- _Exercise prompt_
Return all lines below containing the word "LifecycleEvent".

[Saved entries]
"""

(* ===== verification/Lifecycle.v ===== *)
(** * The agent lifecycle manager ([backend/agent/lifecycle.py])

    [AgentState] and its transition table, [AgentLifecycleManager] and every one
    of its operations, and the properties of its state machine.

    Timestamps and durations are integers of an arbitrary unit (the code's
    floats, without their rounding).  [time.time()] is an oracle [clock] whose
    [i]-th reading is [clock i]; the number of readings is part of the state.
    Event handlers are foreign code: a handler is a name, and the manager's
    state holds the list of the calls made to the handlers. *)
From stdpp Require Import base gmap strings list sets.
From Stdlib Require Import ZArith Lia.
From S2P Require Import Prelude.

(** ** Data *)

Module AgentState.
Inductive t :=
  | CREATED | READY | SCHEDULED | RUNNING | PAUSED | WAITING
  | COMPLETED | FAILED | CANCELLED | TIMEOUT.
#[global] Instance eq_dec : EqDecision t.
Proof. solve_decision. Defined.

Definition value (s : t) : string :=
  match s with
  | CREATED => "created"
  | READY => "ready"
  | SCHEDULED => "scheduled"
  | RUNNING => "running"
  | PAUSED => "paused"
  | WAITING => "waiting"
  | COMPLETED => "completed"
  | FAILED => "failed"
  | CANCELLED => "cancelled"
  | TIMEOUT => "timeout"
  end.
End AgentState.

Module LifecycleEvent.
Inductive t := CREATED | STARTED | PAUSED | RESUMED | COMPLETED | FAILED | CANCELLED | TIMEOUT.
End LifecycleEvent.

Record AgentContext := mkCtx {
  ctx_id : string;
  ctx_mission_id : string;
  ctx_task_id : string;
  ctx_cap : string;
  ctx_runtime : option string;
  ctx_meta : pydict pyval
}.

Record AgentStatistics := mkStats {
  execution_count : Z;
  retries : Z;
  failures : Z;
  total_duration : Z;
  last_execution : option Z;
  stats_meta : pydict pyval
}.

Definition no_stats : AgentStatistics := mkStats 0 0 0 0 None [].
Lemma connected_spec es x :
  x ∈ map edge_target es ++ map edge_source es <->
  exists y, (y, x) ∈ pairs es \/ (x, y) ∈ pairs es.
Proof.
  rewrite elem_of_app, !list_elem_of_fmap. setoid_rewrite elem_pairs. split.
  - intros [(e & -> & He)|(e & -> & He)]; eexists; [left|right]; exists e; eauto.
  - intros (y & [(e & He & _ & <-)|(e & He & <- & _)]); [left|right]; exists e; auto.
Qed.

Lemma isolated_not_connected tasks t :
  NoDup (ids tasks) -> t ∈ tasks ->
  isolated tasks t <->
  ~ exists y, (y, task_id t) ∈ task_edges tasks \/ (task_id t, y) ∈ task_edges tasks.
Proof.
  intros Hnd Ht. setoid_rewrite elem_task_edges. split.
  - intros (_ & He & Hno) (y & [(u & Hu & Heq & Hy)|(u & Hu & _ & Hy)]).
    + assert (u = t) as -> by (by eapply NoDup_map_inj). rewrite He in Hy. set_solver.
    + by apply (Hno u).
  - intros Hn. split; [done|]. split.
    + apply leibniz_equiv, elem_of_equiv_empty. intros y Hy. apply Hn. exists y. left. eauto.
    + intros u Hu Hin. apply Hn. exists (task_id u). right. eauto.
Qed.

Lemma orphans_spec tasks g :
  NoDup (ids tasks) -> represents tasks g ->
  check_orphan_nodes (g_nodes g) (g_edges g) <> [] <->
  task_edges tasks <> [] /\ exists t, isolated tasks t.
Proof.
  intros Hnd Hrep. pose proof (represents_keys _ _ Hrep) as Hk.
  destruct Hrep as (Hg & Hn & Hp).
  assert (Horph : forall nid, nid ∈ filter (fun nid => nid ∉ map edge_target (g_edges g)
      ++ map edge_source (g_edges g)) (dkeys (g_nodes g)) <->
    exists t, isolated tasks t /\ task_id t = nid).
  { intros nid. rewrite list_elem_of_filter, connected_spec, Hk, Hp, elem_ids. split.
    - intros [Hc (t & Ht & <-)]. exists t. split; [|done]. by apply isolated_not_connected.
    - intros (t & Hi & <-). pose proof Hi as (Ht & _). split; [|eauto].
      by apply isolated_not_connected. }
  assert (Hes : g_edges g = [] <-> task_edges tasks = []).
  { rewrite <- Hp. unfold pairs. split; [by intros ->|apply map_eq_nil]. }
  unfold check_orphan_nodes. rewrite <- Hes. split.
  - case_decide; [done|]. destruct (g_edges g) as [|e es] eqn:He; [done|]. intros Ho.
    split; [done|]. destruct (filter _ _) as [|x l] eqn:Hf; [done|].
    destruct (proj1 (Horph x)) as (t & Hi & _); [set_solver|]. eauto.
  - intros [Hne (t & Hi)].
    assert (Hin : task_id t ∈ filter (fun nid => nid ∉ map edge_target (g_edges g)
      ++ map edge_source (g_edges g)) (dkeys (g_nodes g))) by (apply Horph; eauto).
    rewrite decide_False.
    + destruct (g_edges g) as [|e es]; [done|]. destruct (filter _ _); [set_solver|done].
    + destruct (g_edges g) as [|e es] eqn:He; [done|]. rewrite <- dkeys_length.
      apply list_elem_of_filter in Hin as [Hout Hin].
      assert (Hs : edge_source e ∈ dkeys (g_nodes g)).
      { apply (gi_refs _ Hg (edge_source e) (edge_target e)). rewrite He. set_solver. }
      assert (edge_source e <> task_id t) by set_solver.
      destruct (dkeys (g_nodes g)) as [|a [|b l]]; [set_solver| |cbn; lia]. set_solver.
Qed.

"""

- _The completed task_
Module LifecycleEvent.
End LifecycleEvent.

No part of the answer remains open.